=== Exercise input ===
- Opening Delimiter -

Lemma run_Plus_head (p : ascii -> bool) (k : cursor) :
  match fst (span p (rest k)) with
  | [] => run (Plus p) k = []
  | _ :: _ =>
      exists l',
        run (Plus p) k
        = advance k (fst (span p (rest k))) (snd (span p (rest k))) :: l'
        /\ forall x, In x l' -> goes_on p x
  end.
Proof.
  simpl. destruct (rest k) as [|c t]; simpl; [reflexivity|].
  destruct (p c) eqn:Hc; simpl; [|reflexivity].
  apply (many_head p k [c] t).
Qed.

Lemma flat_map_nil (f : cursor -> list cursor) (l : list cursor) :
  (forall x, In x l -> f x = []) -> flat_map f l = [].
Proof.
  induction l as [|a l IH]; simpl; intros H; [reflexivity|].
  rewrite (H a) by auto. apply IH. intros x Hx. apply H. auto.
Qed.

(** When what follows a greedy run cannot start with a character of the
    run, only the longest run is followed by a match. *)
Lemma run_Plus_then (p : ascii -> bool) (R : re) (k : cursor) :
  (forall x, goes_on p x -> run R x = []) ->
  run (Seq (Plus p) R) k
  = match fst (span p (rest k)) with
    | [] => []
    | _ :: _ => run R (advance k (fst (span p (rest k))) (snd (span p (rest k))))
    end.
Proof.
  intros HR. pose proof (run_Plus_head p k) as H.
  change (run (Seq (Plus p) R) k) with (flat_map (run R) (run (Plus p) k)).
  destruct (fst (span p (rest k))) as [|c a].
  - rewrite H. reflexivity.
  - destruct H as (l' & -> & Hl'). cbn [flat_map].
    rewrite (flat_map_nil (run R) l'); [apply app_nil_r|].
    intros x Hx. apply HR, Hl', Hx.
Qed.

- Closing Delimiter -

=== What you will do ===
Find the lines above that contain the word "intros" and collect them.

=== Response box ===
  induction l as [|a l IH]; simpl; intros H; [reflexivity|].
  rewrite (H a) by auto. apply IH. intros x Hx. apply H. auto.
  intros HR. pose proof (run_Plus_head p k) as H.
    intros x Hx. apply HR, Hl', Hx.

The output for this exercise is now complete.